We who live on this island and call Kaua`i home are providing our guests and foreign visitors with life styles and a variety of material choices of goods and services that we cannot even provide for our own selves or our families. Why do we do that, offer more than we have? This American Paradox dream continues to crowd out island life styles here. . . including many endemic & indigenous people, plants, and varied life forms. It seems to be our islands' "inconvenient truth", but real nevertheless. How will our youth choose to stay and make a home & family, without actually owning? By creating the current situation we have borrowed from their future and we continue to do so.

When speaking to island children & youth I recommend all of them to visit the US mainland in their lifetime, but more so, I recommend they visit several of the more than 15,000 islands at home here in the Pacific, where the real island cultural success stories are to be learned within Aloha.

Increasingly we are adopting US Mainland values with choices we are making about who comes here to live, what is built here, and what things are bought and sold here. I'm sorry but "Unlimited Construction Services Inc.," should change its business name now that it has found its home on limited Kaua`i. With the US mainland choices we are compelled to make, come US mainland problems, i.e. overwhelming traffic, disrespect for our aina, lack of good opportunity to utilize the land, widening gap between the rich and the poor. We do not need the lights of each small town on Kaua`i to grow together. Let each town have it's history & identity, not like LA or O'ahu where towns grow from clumps like bamboo and loose their identity.

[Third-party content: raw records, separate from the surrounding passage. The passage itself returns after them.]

#[export] Instance exporting_laws `{EventLogLaws L} : EventLogLaws X.
Proof.
  refine {| el_ok s := el_ok (_inner s); el_history s := el_history (_inner s);
            el_normal := el_normal (L := L) |}.
  - intros s run. apply law_numbered.
  - intros run k s Hs. pose proof (law_load run k (_inner s) Hs) as Hl. simpl.
    unfold load, on_inner, zoom. by destruct (el_load run k (_inner s)).
  - intros c s Hs. pose proof (law_append c (_inner s) Hs) as Ha.
    change (el_append c s) with (append_action_commit None c s). rewrite append_plain.
    by destruct (el_append c (_inner s)) as [[ref|e] l].
Defined.

#[export] Instance exporting_retains `{EventLogLaws L} (runs : gset string) `{!RetainingLog L runs} :
  RetainingLog X runs.
Proof.
  refine {| rt_ok s := rt_ok (runs := runs) (_inner s) |}.
  - intros s Hs. exact (rt_lawful (runs := runs) (_inner s) Hs).
  - intros run k s Hs. pose proof (rt_load (runs := runs) run k (_inner s) Hs) as Hl. simpl.
    unfold load, on_inner, zoom. by destruct (el_load run k (_inner s)).
  - intros c s Hs Hc. pose proof (rt_append (runs := runs) c (_inner s) Hs Hc) as Ha.
    change (el_append c s) with (append_action_commit None c s). rewrite append_plain.
    by destruct (el_append c (_inner s)) as [[ref|e] l].
  - intros e. exact (rt_authority (L := L) (runs := runs) e).
  - intros e. exact (rt_type (L := L) (runs := runs) e).
Defined.
End lawful.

What does Kaua`i stand for? What is our foundation? Forgetting what things stand for is dangerous.. . As a wise kupuna said to me. . " If we as a people don't know our foundation. . . then we have no foundation". In many ways that is what we see all around us, people acting without a sense of their foundation.

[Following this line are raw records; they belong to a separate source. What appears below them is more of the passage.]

(* ===== verification/PgStores.v ===== *)
(** * The PostgreSQL circuit-breaker and recovery-outcome stores

    ([kernel/persistence/pg_circuit_breaker_store.py],
    [pg_recovery_outcome_store.py]): every method is one statement, a
    transaction of its own. *)
From S2P Require Export Postgres CircuitBreaker RecordStores.

Module PostgresCircuitBreakerStore.
Abbreviation rows := (gmap string (Z * Z)).
Abbreviation t := (pg rows).

(** A statement of its own on a table with a primary key. *)
Definition execute {A} (body : rows → A * rows) : M t A :=
  pg_execute (K := string) (λ l, Ok (body l)).

Definition get_state (effect_class : string) : M t (Z * Z) :=
  row ← execute (λ l, (l !! effect_class, l));
  mret (match row with None => (0, 0)%Z | Some row => row end).

(** [INSERT ... ON CONFLICT DO UPDATE SET failure_count = failure_count + 1
    ... RETURNING failure_count]; the times are in nanoseconds. *)
Definition record_failure (now : Z) (effect_class : string) : M t Z :=
  execute (λ l,
    let failure_count := match l !! effect_class with
                         | None => 1%Z
                         | Some (failure_count, _) => (failure_count + 1)%Z
                         end in
    (failure_count, <[effect_class := (failure_count, now)]> l)).

Definition reset (effect_class : string) : M t unit := execute (λ l, (tt, delete effect_class l)).

Definition list_effect_classes : M t (list string) :=
  execute (λ l, (merge_sort String.le (map fst (map_to_list l)), l)).

Definition get_failure_count (effect_class : string) : M t Z :=
  state ← get_state effect_class; mret (fst state).
Definition increment_failure := record_failure.
Definition get_last_failure_ts (effect_class : string) : M t (option Z) :=
  state ← get_state effect_class;
  mret (if (snd state <=? 0)%Z then None else Some (snd state)).

#[global] Instance store : CircuitBreakerStore t := {|
  cb_get_state := get_state;
  cb_record_failure := record_failure;
  cb_reset := reset;
  cb_list_effect_classes := Some list_effect_classes
|}.

Definition view (l : rows) : circuits := λ c, default (0, 0)%Z (l !! c).
End PostgresCircuitBreakerStore.

(** [emitted_event_ids_json] is kept as the list that is read from it. *)
Module PostgresRecoveryOutcomeStore.
Abbreviation rows := (id_table RecoveryOutcome).
Abbreviation t := (pg rows).

(** No statement here locks anything. *)
#[global] Instance no_locks : PgLocks rows Empty_set.
Proof.
  refine {| permits k t t' := True |}. intros [].
Defined.

Definition write_outcome (outcome : RecoveryOutcome) : M t unit :=
  pg_execute (λ table : rows, Ok (tt, insert_row outcome table)).

Definition latest_for_run (run_id : string) : M t (option RecoveryOutcome) :=
  pg_execute (λ table : rows,
    Ok (snd <$> latest ro_written_at (filter (λ row, ro_run_id (snd row) = run_id) (it_rows table)), table)).
End PostgresRecoveryOutcomeStore.

(** ** Failures are counted once each *)
Section circuits.
Import PostgresCircuitBreakerStore.
Context (F : (rows → rows) → Prop).

(** A step of the circuits: its value, and the new state of every class. *)
Definition circuit_does {A} (spec : circuits → A * circuits) (l : rows) (a : A) (l' : rows) : Prop :=
  a = (spec (view l)).1 ∧ ∀ c, view l' c = (spec (view l)).2 c.

Abbreviation linear m spec := (linear F (λ _, True) (circuit_does spec) (λ _ _, False) m).

Lemma execute_linear {A} (body : rows → A * rows) spec :
  (∀ l, circuit_does spec l (body l).1 (body l).2) → linear (execute body) spec.
Proof.
  intros Hb. apply linear_execute; [done|]. intros l _. specialize (Hb l). by destruct (body l).
Qed.

Lemma pg_get_state c : linear (get_state c) (λ v, (v c, v)).
Proof.
  unfold get_state. intros p Ho Hp. eapply wp_mono.
  - apply (linear_map F (λ _, True) (λ row, match row with None => (0, 0)%Z | Some row => row end)
      (λ l row l', row = l !! c ∧ l' = l) (circuit_does (λ v, (v c, v))) (λ _ _, False)); [|
      by apply linear_execute|done..].
    intros l row l' [-> ->]. split; [|done]. simpl. unfold view. by destruct (l !! c).
  - done.
  - done.
Qed.

Lemma pg_record_failure now c :
  linear (record_failure now c) (λ v, ((v c).1 + 1, record_spec now c v)%Z).
Proof.
  apply execute_linear. intros l. unfold circuit_does, view, record_spec. simpl. split.
  - by destruct (l !! c) as [[]|].
  - intros c'. destruct (decide (c' = c)) as [->|Hne]; [|by rewrite lookup_insert_ne].
    rewrite lookup_insert_eq. by destruct (l !! c) as [[]|].
Qed.

Lemma pg_reset c : linear (reset c) (λ v, (tt, reset_spec c v)).
Proof.
  apply execute_linear. intros l. unfold circuit_does, view, reset_spec. simpl. split; [done|].
  intros c'. destruct (decide (c' = c)) as [->|Hne]; [by rewrite lookup_delete_eq|by rewrite lookup_delete_ne].
Qed.
End circuits.

(** A database of one's own is a lawful store. *)
Section circuit_laws.
Import PostgresCircuitBreakerStore.

Lemma linear_circuit {A} (m : M t A) spec :
  linear nobody (λ _, True) (circuit_does spec) (λ _ _, False) m →
  circuit_step (λ p, others_do nobody p ∧ never_lost p) (λ p, view (pg_rows p)) m spec.
Proof.
  intros Hm p [Ho Hl]. specialize (Hm p Ho I). unfold wp in Hm.
  assert (∀ p', pg_ahead p' `suffix_of` pg_ahead p → others_do nobody p' ∧ never_lost p') as Hok
    by (intros p' Hs; split; by eapply Forall_suffix).
  destruct (m p) as [[a|e] p'].
  - destruct Hm as [Hs [Ha Hv]%did_nobody]. split; [by apply Hok|done].
  - destruct Hm as (_ & Hs & Hd & _). split; [by apply Hok|].
    by destruct Hd as [->%drift_nobody|[Hn _]].
Qed.

#[export] Program Instance pg_circuit_laws : CircuitBreakerLaws t :=
  {| cb_ok := λ p, others_do nobody p ∧ never_lost p; cb_view := λ p, view (pg_rows p) |}.
Next Obligation. intros c. apply linear_circuit, pg_get_state. Qed.
Next Obligation. intros now c. apply linear_circuit, pg_record_failure. Qed.
Next Obligation. intros c. apply linear_circuit, pg_reset. Qed.
Next Obligation.
  intros m [= <-] p [Ho Hl]. pose proof (linear_execute (K := string) nobody (λ _, True) (λ _ _ _ _, I)
    (λ l a l', a = merge_sort String.le (map fst (map_to_list l)) ∧ l' = l) (λ _ _, False)
    (λ l : rows, Ok (merge_sort String.le (map fst (map_to_list l)), l)) (λ _ _, conj eq_refl eq_refl) p Ho I) as H.
  unfold list_effect_classes, execute. unfold wp in H. destruct (pg_execute _ p) as [[a|e] p']; simpl.
  - destruct H as [Hs [_ ->]%did_nobody]. split; [|done]. split; by eapply Forall_suffix.
  - destruct H as (_ & Hs & Hd & _). split; [split; by eapply Forall_suffix|].
    by destruct Hd as [->%drift_nobody|[Hn _]].
Qed.
End circuit_laws.

(** ** Recovery outcomes: a write is one row, a read the latest one *)
Section outcomes.
Import PostgresRecoveryOutcomeStore.
Context (F : (rows → rows) → Prop).

Lemma pg_write_outcome o :
  linear F (λ _, True) (λ table (_ : unit) table', table' = insert_row o table) (λ _ _, False)
    (write_outcome o).
Proof. by apply linear_execute. Qed.

Lemma pg_latest_outcome run :
  linear F (λ _, True) (λ table found table', table' = table ∧
    match found with
    | None => ∀ row, row ∈ it_rows table → ro_run_id (snd row) ≠ run
    | Some o => ro_run_id o = run ∧ (∃ id, (id, o) ∈ it_rows table) ∧
        ∀ row, row ∈ it_rows table → ro_run_id (snd row) = run →
               String.le (ro_written_at (snd row)) (ro_written_at o)
    end) (λ _ _, False) (latest_for_run run).
Proof.
  apply linear_execute; [done|]. intros table _. split; [done|].
  pose proof (latest_row_max ro_written_at (filter (λ row, ro_run_id (snd row) = run) (it_rows table))) as Hl.
  destruct (latest _ _) as [[n o]|]; simpl in *.
  - destruct Hl as [[Hr Hin]%list_elem_of_filter Hmax]. split_and!; [done|by exists n|].
    intros row Hrow Hrun. apply (Hmax row). by apply list_elem_of_filter.
  - intros row Hrow Hrun. assert (row ∈ ([] : list (Z * RecoveryOutcome))) as Hx
      by (rewrite <- Hl; by apply list_elem_of_filter). by apply not_elem_of_nil in Hx.
Qed.
End outcomes.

What is suffering now is our Kaua`i lifestyle and our ability to limit the growth of our islands problems. We all know what they are and just because a politician can list them, does not mean that solutions are being found in effective and timely ways. We need leadership and aloha to face these growing concerns.

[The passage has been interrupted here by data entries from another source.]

(* ===== verification/RecoveryGate.v ===== *)
(** * The recovery gate ([kernel/recovery/gate.py, reflection_builder.py])

    [PlannedRecoveryGateService.decide]: failure counting, the circuit
    breaker, the plan and its mode, compensation, reflection and backoff.
    Observability hooks (called under [suppress(Exception)]) are left out. *)
From S2P Require Import Cognition.
From S2P Require Export RecoveryPlanner CompensationRegistry CircuitBreaker.
From Stdlib Require Import Ascii.

(** ** Reflection contexts *)
Record ScriptFailureEvidence := {
  sf_script_id : string;
  sf_failure_kind : string;
  sf_budget_consumed_ratio : spec_float;
  sf_output_produced : bool;
  sf_suspected_cause : option string;
  sf_partial_output : option string;
  sf_original_script : string;
  sf_stderr_tail : option string
}.

Record BranchResult := {
  br_action_id : string;
  br_output_json : option pydict;
  br_acknowledged : bool
}.

Definition empty_context : ContextWindow := {|
  cw_system_instructions := ""; cw_tool_definitions := []; cw_skill_definitions := [];
  cw_history := []; cw_current_state := []; cw_memory_ref := None;
  cw_recovery_context := None; cw_inference_config := None |}.

Definition recovery_context_of (evidence : ScriptFailureEvidence)
    (successful_branches : list BranchResult) (reflection_round : Z) : pydict :=
  [ ("failure_kind", PStr (sf_failure_kind evidence));
    ("suspected_cause", opt_str (sf_suspected_cause evidence));
    ("budget_consumed_ratio", PFloat (sf_budget_consumed_ratio evidence));
    ("original_script", PStr (sf_original_script evidence));
    ("partial_output", opt_str (sf_partial_output evidence));
    ("stderr_tail", opt_str (sf_stderr_tail evidence));
    ("successful_branch_ids", PList (map (PStr ∘ br_action_id) successful_branches));
    ("reflection_round", PInt reflection_round);
    ("instruction", PStr "Analyse the failure and produce a corrected script") ].

(** [ReflectionContextBuilder.build]. *)
Definition build_reflection_context (evidence : ScriptFailureEvidence)
    (successful_branches : list BranchResult) (base_context : ContextWindow)
    (reflection_round : Z) : ContextWindow := {|
  cw_system_instructions := cw_system_instructions base_context;
  cw_tool_definitions := cw_tool_definitions base_context;
  cw_skill_definitions := cw_skill_definitions base_context;
  cw_history := cw_history base_context;
  cw_current_state := cw_current_state base_context;
  cw_memory_ref := cw_memory_ref base_context;
  cw_recovery_context :=
    Some (recovery_context_of evidence successful_branches reflection_round);
  cw_inference_config := cw_inference_config base_context |}.

Definition known_failure_kinds : list string :=
  ["heartbeat_timeout"; "runtime_error"; "permission_denied"; "resource_exhausted";
   "output_validation_failed"].

Definition _build_evidence_from_input (i : RecoveryInput) : ScriptFailureEvidence :=
  let reason := ri_reason_code i in
  {| sf_script_id := default "unknown" (str_or (ri_failed_action_id i) (Some "unknown"));
     sf_failure_kind := if decide (reason ∈ known_failure_kinds) then reason else "runtime_error";
     sf_budget_consumed_ratio := SpecFloat.S754_zero false;
     sf_output_produced := false;
     sf_suspected_cause := Some reason;
     sf_partial_output := None;
     sf_original_script := "";
     sf_stderr_tail := None |}.

Record ReflectionPolicy := {
  max_rounds : Z;
  reflection_timeout_ms : Z;
  reflectable_failure_kinds : list string;
  non_reflectable_failure_kinds : list string;
  escalate_on_exhaustion : bool
}.

Definition default_reflection_policy : ReflectionPolicy := {|
  max_rounds := 3; reflection_timeout_ms := 60000;
  reflectable_failure_kinds := ["heartbeat_timeout"; "runtime_error"; "output_validation_failed"];
  non_reflectable_failure_kinds := ["resource_exhausted"; "permission_denied"];
  escalate_on_exhaustion := true |}.

Definition is_reflectable (policy : ReflectionPolicy) (failure_kind : string) : bool :=
  if decide (failure_kind ∈ non_reflectable_failure_kinds policy) then false
  else bool_decide (failure_kind ∈ reflectable_failure_kinds policy).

I believe that Kaua`i needs a return to a more sovereign form of governance, perhaps a sovereign elected island governor with a council of elected volunteer town mayors. We should become an island example of how each place can govern itself within a limited relationship to America. And we should be looking to our Pacific Island neighbors to help us learn how to wean ourselves from Colonial Capitalism, which is what maintains the huge gap between our islands' poor and rich families and overburdens the middle class.